Pernod Ricard chiude l’esercizio con ricavi a 9,4 miliardi e punta alla stabilizzazione nel 2026-2027

Pernod Ricard — nella foto, il CEO Alexandre Ricard — affronta una fase di rallentamento nei principali mercati internazionali, con l’obiettivo di riportare progressivamente il business su un percorso di stabilità. Il gruppo francese degli alcolici ha chiuso l’esercizio 2025-2026 con ricavi pari a 9,4 miliardi di euro, in diminuzione del 14,2% rispetto ai 10,96 miliardi dell’esercizio precedente.

Sulla performance incidono soprattutto le difficoltà registrate nei mercati americani, insieme alla contrazione della Cina e, in misura più contenuta, dell’Europa. Il perimetro delle attività è stato inoltre modificato dalla cessione di alcuni marchi, tra cui il whisky Imperial Blue.

Il mercato americano pesa sui risultati

Le Americhe rappresentano uno dei principali elementi di pressione per Pernod Ricard, con una flessione complessiva del 10%. Particolarmente significativo è il risultato degli Stati Uniti, dove la contrazione raggiunge il 14%.

La debolezza del mercato statunitense assume un’importanza strategica anche nelle prospettive di medio periodo indicate dal gruppo. Proprio l’attuale situazione negli USA viene infatti presa come riferimento da Pernod Ricard per definire le aspettative di crescita fino all’esercizio 2028-2029.

Cina in contrazione, India in crescita

Il quadro internazionale rimane differenziato. In Cina il gruppo registra una diminuzione del 19%, confermando le difficoltà incontrate in uno dei mercati asiatici di maggiore rilevanza.

In Europa, invece, la flessione è più contenuta e si attesta al 3%. La situazione risulta stabile nell’area Asia-Pacifico, all’interno della quale emerge la performance dell’India, che mette a segno una crescita del 7%.

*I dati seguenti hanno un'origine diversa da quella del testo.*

(** What [no_usable_token] does in a local context, by the outcome of
    the grant. *)
Lemma no_usable_token_local (account v token_file secrets : string) (w : World) :
  truthy (environ w !! v) = false ->
  files w !! CREDENTIALS_PATH = Some secrets ->
  no_usable_token account (Some v) token_file w =
    match run_local_server secrets SCOPES with
    | Return c' =>
        (Return c',
         mkWorld (environ w) (<[token_file := to_json c']> (files w))
           (trace w ++ [EnvRead v; Print (authorize_msg account);
                        FileRead CREDENTIALS_PATH; Authorize;
                        FileWrite token_file (to_json c')]))
    | Raise e =>
        (Raise e,
         mkWorld (environ w) (files w)
           (trace w ++ [EnvRead v; Print (authorize_msg account);
                        FileRead CREDENTIALS_PATH; Authorize]))
    end.
Proof.
  intros He Hs.
  unfold no_usable_token, interactive_flow, bind, environ_get, emit, read_text, write_text,
    lift, ret, log; cbn [environ files trace].
  rewrite He. cbn [environ files trace]. rewrite Hs.
  destruct (run_local_server secrets SCOPES); cbn [environ files trace];
    rewrite <- !app_assoc; reflexivity.
Qed.

Lemma no_usable_token_no_secrets (account v token_file : string) (w : World) :
  truthy (environ w !! v) = false ->
  files w !! CREDENTIALS_PATH = None ->
  no_usable_token account (Some v) token_file w =
    (Raise (FileNotFoundError CREDENTIALS_PATH),
     mkWorld (environ w) (files w)
       (trace w ++ [EnvRead v; Print (authorize_msg account); FileRead CREDENTIALS_PATH])).
Proof.
  intros He Hs.
  unfold no_usable_token, interactive_flow, bind, environ_get, emit, read_text,
    lift, ret, log; cbn [environ files trace].
  rewrite He. cbn [environ files trace]. rewrite Hs.
  rewrite <- !app_assoc; reflexivity.
Qed.

Lemma get_credentials_no_usable
    (account token_file : string) (creds : option Credentials) (w w1 : World) :
  dict_get ACCOUNTS account = Some token_file ->
  load (dict_get ENV_TOKENS account) token_file w = (Return creds, w1) ->
  match creds with
  | Some c => valid c = false /\ expired c && truthy (refresh_token c) = false
  | None => True
  end ->
  get_credentials account w
  = no_usable_token account (dict_get ENV_TOKENS account) token_file w1.
Proof.
  intros Hacc Hload Hbad. unfold get_credentials. rewrite Hacc.
  cbv zeta. unfold bind at 1. rewrite Hload.
  destruct creds as [c|]; [|reflexivity].
  destruct Hbad as [Hv Hr]. now rewrite Hv, Hr.
Qed.

(** In a local context (variable unset or empty) with no token, or with
    one that is neither valid nor refreshable, a successful interactive grant
    is returned and written to the account's token file; the prompt, the read
    of the client secrets, the grant and the write happen in this order. *)
Theorem get_credentials_local_grant
    (account token_file v secrets : string) (creds : option Credentials)
    (c' : Credentials) (w w1 : World) :
  dict_get ACCOUNTS account = Some token_file ->
  dict_get ENV_TOKENS account = Some v ->
  load (dict_get ENV_TOKENS account) token_file w = (Return creds, w1) ->
  match creds with
  | Some c => valid c = false /\ expired c && truthy (refresh_token c) = false
  | None => True
  end ->
  truthy (environ w1 !! v) = false ->
  files w1 !! CREDENTIALS_PATH = Some secrets ->
  run_local_server secrets SCOPES = Return c' ->
  get_credentials account w =
    (Return c',
     mkWorld (environ w1) (<[token_file := to_json c']> (files w1))
       (trace w1 ++ [EnvRead v; Print (authorize_msg account);
                     FileRead CREDENTIALS_PATH; Authorize;
                     FileWrite token_file (to_json c')])).
Proof.
  intros Hacc Hv Hload Hbad He Hs Hrun.
  rewrite (get_credentials_no_usable account token_file creds w w1 Hacc Hload Hbad), Hv.
  rewrite (no_usable_token_local account v token_file secrets w1 He Hs).
  now rewrite Hrun.
Qed.

(** In the same situation a grant that fails raises its error and leaves
    every file as it was: no token is written. *)
Theorem get_credentials_grant_fails
    (account token_file v secrets : string) (creds : option Credentials)
    (e : exn) (w w1 : World) :
  dict_get ACCOUNTS account = Some token_file ->
  dict_get ENV_TOKENS account = Some v ->
  load (dict_get ENV_TOKENS account) token_file w = (Return creds, w1) ->
  match creds with
  | Some c => valid c = false /\ expired c && truthy (refresh_token c) = false
  | None => True
  end ->
  truthy (environ w1 !! v) = false ->
  files w1 !! CREDENTIALS_PATH = Some secrets ->
  run_local_server secrets SCOPES = Raise e ->
  get_credentials account w =
    (Raise e,
     mkWorld (environ w1) (files w1)
       (trace w1 ++ [EnvRead v; Print (authorize_msg account);
                     FileRead CREDENTIALS_PATH; Authorize])).
Proof.
  intros Hacc Hv Hload Hbad He Hs Hrun.
  rewrite (get_credentials_no_usable account token_file creds w w1 Hacc Hload Hbad), Hv.
  rewrite (no_usable_token_local account v token_file secrets w1 He Hs).
  now rewrite Hrun.
Qed.

(** Without the client-secrets file the grant is not even started: the
    prompt is printed, the read fails with [FileNotFoundError], and nothing is
    written. *)
Theorem get_credentials_no_client_secrets
    (account token_file v : string) (creds : option Credentials) (w w1 : World) :
  dict_get ACCOUNTS account = Some token_file ->
  dict_get ENV_TOKENS account = Some v ->
  load (dict_get ENV_TOKENS account) token_file w = (Return creds, w1) ->
  match creds with
  | Some c => valid c = false /\ expired c && truthy (refresh_token c) = false
  | None => True
  end ->
  truthy (environ w1 !! v) = false ->
  files w1 !! CREDENTIALS_PATH = None ->
  get_credentials account w =
    (Raise (FileNotFoundError CREDENTIALS_PATH),
     mkWorld (environ w1) (files w1)
       (trace w1 ++ [EnvRead v; Print (authorize_msg account); FileRead CREDENTIALS_PATH])).
Proof.
  intros Hacc Hv Hload Hbad He Hs.
  rewrite (get_credentials_no_usable account token_file creds w w1 Hacc Hload Hbad), Hv.
  apply no_usable_token_no_secrets; assumption.
Qed.

End CredentialPaths.

(** ** What resolving credentials leaves alone *)

Lemma extends_but_refl (path : option string) (w : World) : extends_but path w w.
Proof. repeat split. exists []. now rewrite app_nil_r. Qed.

Lemma extends_but_trans (path : option string) (w1 w2 w3 : World) :
  extends_but path w1 w2 -> extends_but path w2 w3 -> extends_but path w1 w3.
Proof.
  intros (He1 & Hf1 & t1 & Ht1) (He2 & Hf2 & t2 & Ht2). repeat split.
  - congruence.
  - intros p Hp. rewrite Hf2, Hf1; auto.
  - exists (t1 ++ t2). rewrite Ht2, Ht1. now rewrite app_assoc.
Qed.

Lemma extends_but_log (path : option string) (e : Event) (w : World) :
  extends_but path w (log e w).
Proof. repeat split. now exists [e]. Qed.

Lemma keeps_ret {A} (path : option string) (a : A) : keeps path (ret a).
Proof. intros w. apply extends_but_refl. Qed.

Lemma keeps_raise {A} (path : option string) (e : exn) : keeps path (@raise A e).
Proof. intros w. apply extends_but_refl. Qed.

Lemma keeps_lift {A} (path : option string) (o : outcome A) : keeps path (lift o).
Proof. intros w. apply extends_but_refl. Qed.

Lemma keeps_emit (path : option string) (e : Event) : keeps path (emit e).
Proof. intros w. apply extends_but_log. Qed.

Lemma keeps_bind {A B} (path : option string) (m : M A) (k : A -> M B) :
  keeps path m -> (forall a, keeps path (k a)) -> keeps path (bind m k).
Proof.
  intros Hm Hk w. unfold bind. specialize (Hm w).
  destruct (m w) as [[e|a] w1]; cbn [snd] in *; [exact Hm|].
  eapply extends_but_trans; [exact Hm | apply Hk].
Qed.

Lemma keeps_environ_get (path : option string) (env_var : option string) :
  keeps path (environ_get env_var).
Proof.
  destruct env_var as [v|]; [|apply keeps_raise].
  intros w. apply extends_but_log.
Qed.

Lemma keeps_environ_index (path : option string) (env_var : option string) :
  keeps path (environ_index env_var).
Proof.
  destruct env_var as [v|]; [|apply keeps_raise].
  intros w. cbn. destruct (environ w !! v); apply extends_but_log.
Qed.

Lemma keeps_path_exists (path : option string) (p : string) : keeps path (path_exists p).
Proof. intros w. apply extends_but_log. Qed.

Lemma keeps_read_text (path : option string) (p : string) : keeps path (read_text p).
Proof. intros w. unfold read_text. destruct (files w !! p); apply extends_but_log. Qed.

Lemma keeps_write_text (p content : string) : keeps (Some p) (write_text p content).
Proof.
  intros w. repeat split; cbn.
  - intros q Hq. apply lookup_insert_ne. congruence.
  - now exists [FileWrite p content].
Qed.

Create HintDb keeps.
#[local] Hint Resolve keeps_ret keeps_raise keeps_lift keeps_emit keeps_environ_get
  keeps_environ_index keeps_path_exists keeps_read_text keeps_write_text : keeps.

Ltac keeps_steps :=
  repeat first
    [ apply keeps_bind; [|intros ?]
    | progress eauto with keeps
    | match goal with
      | |- keeps _ (if ?b then _ else _) => destruct b
      | |- keeps _ (match ?o with Some _ => _ | None => _ end) => destruct o
      end ].

Section CredentialFrame.
Context {ext : Externals}.

Lemma keeps_load (path : option string) (env_var : option string) (token_file : string) :
  keeps path (load env_var token_file).
Proof. unfold load, from_authorized_user_file. keeps_steps. Qed.

Lemma keeps_no_usable_token (account : string) (env_var : option string)
    (token_file : string) :
  keeps (Some token_file) (no_usable_token account env_var token_file).
Proof. unfold no_usable_token, interactive_flow. keeps_steps. Qed.

(** Whatever its outcome, [get_credentials] leaves the environment as it
    was, changes no file other than the token file of the account, and only
    adds to the trace; for an unknown account no file at all can change. *)
Theorem get_credentials_frame (account : string) (w : World) :
  extends_but (dict_get ACCOUNTS account) w (snd (get_credentials account w)).
Proof.
  revert w. change (keeps (dict_get ACCOUNTS account) (get_credentials account)).
  unfold get_credentials.
  destruct (dict_get ACCOUNTS account) as [token_file|]; [|apply keeps_raise].
  cbv zeta. apply keeps_bind; [apply keeps_load|].
  intros [c|]; [|apply keeps_no_usable_token].
  destruct (negb (valid c)); [|apply keeps_ret].
  destruct (expired c && truthy (refresh_token c)); [|apply keeps_no_usable_token].
  keeps_steps.
Qed.

Lemma load_outcome (env_var : option string) (token_file : string) (w w' : World) :
  environ w = environ w' ->
  files w = files w' ->
  fst (load env_var token_file w) = fst (load env_var token_file w').
Proof.
  destruct w as [en fi t], w' as [en' fi' t']. cbn [environ files].
  intros <- <-.
  unfold load, from_authorized_user_file, bind, environ_get, environ_index, path_exists,
    read_text, lift, ret, raise, log.
  destruct env_var as [v|]; cbn [truthy environ files trace];
    repeat (case_match; simplify_eq; cbn [fst snd environ files trace] in *;
            try reflexivity; try congruence).
Qed.

Lemma load_same_files (env_var : option string) (token_file : string) (w : World) :
  environ (snd (load env_var token_file w)) = environ w /\
  files (snd (load env_var token_file w)) = files w.
Proof.
  destruct (keeps_load None env_var token_file w) as (He & Hf & _).
  split; [exact He|]. apply map_eq. intros p. apply Hf. discriminate.
Qed.

(** A refreshed token is not stored: the call that follows a refresh finds
    the same stale token and goes to the token endpoint again. *)
Theorem get_credentials_refresh_again
    (account token_file : string) (c : Credentials) (w w1 : World) :
  dict_get ACCOUNTS account = Some token_file ->
  load (dict_get ENV_TOKENS account) token_file w = (Return (Some c), w1) ->
  expired c = true ->
  truthy (refresh_token c) = true ->
  exists w2,
    get_credentials account (snd (get_credentials account w))
    = (refresh c, log (Refresh c) w2).
Proof.
  intros Hacc Hload Hexp Hrt.
  assert (Hstale : forall w0 w0',
             load (dict_get ENV_TOKENS account) token_file w0 = (Return (Some c), w0') ->
             get_credentials account w0 = (refresh c, log (Refresh c) w0')).
  { intros w0 w0' H0. unfold get_credentials. rewrite Hacc.
    cbv zeta. unfold bind at 1. rewrite H0.
    unfold valid. rewrite Hexp, Hrt.
    destruct (token c); cbn; destruct (refresh c); reflexivity. }
  rewrite (Hstale w w1 Hload). cbn [snd].
  destruct (load_same_files (dict_get ENV_TOKENS account) token_file w) as (He & Hf).
  rewrite Hload in He, Hf. cbn [snd] in He, Hf.
  pose proof (load_outcome (dict_get ENV_TOKENS account) token_file
                (log (Refresh c) w1) w) as Hout.
  rewrite Hload in Hout. cbn [fst] in Hout. specialize (Hout He Hf).
  destruct (load (dict_get ENV_TOKENS account) token_file (log (Refresh c) w1))
    as [o w2] eqn:Hl2.
  cbn [fst] in Hout. subst o.
  exists w2. now apply Hstale.
Qed.


End CredentialFrame.

(** ** The credential paths on the sample worlds *)

Lemma load_falls_back_to_file_witness :
  load (ext := sample) (dict_get ENV_TOKENS "personal") "token_personal.json" empty_var_world
  = (Return (Some tok_dead), after_load empty_var_world true).
Proof.
  apply (load_falls_back_to_file (ext := sample)
           "personal" "token_personal.json" "GOOGLE_TOKEN_PERSONAL" "A" empty_var_world).
  - reflexivity.
  - reflexivity.
  - vm_compute; reflexivity.
  - vm_compute; reflexivity.
Defined.

Lemma get_credentials_valid_witness :
  get_credentials (ext := sample) "personal" (local_world "V")
  = (Return tok_live, after_load (local_world "V") true).
Proof.
  apply (get_credentials_valid (ext := sample) "personal" "token_personal.json" tok_live
           (local_world "V") (after_load (local_world "V") true)).
  - reflexivity.
  - vm_compute; reflexivity.
  - reflexivity.
Defined.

La diversa evoluzione geografica mette quindi Pernod Ricard di fronte alla necessità di gestire contemporaneamente mercati maturi in rallentamento e aree che continuano a offrire opportunità di sviluppo.

Le cessioni modificano il perimetro del gruppo

Sul confronto con l’esercizio precedente incidono anche le operazioni sul portafoglio dei marchi. Tra queste figura la cessione del whisky Imperial Blue, che ha determinato una riduzione del perimetro di consolidamento di Pernod Ricard.

Il gruppo si trova dunque ad affrontare una fase caratterizzata non soltanto dalla debolezza della domanda in alcuni mercati, ma anche da un’evoluzione della propria struttura e del portafoglio di attività.

Il risultato netto consolidato dell’esercizio si attesta a 1,2 miliardi di euro, con una contrazione del 26%.

Le prospettive per il 2026-2027

Per l’esercizio 2026-2027, Pernod Ricard prevede una situazione sostanzialmente stabile sul fronte dei ricavi. L’obiettivo immediato è quindi affrontare le attuali condizioni di mercato prima di tornare a una traiettoria di crescita negli esercizi successivi.

Guardando più avanti, fino all’esercizio 2028-2029, il gruppo prevede una crescita del fatturato collocata nella parte bassa della forchetta compresa tra il 3% e il 6%, sulla base dell’attuale debolezza del mercato americano.

La sfida per Pernod Ricard sarà quindi quella di bilanciare la pressione proveniente da Stati Uniti e Cina con le opportunità presenti nei mercati più dinamici, a partire dall’India, accompagnando contemporaneamente l’evoluzione del proprio portafoglio di marchi.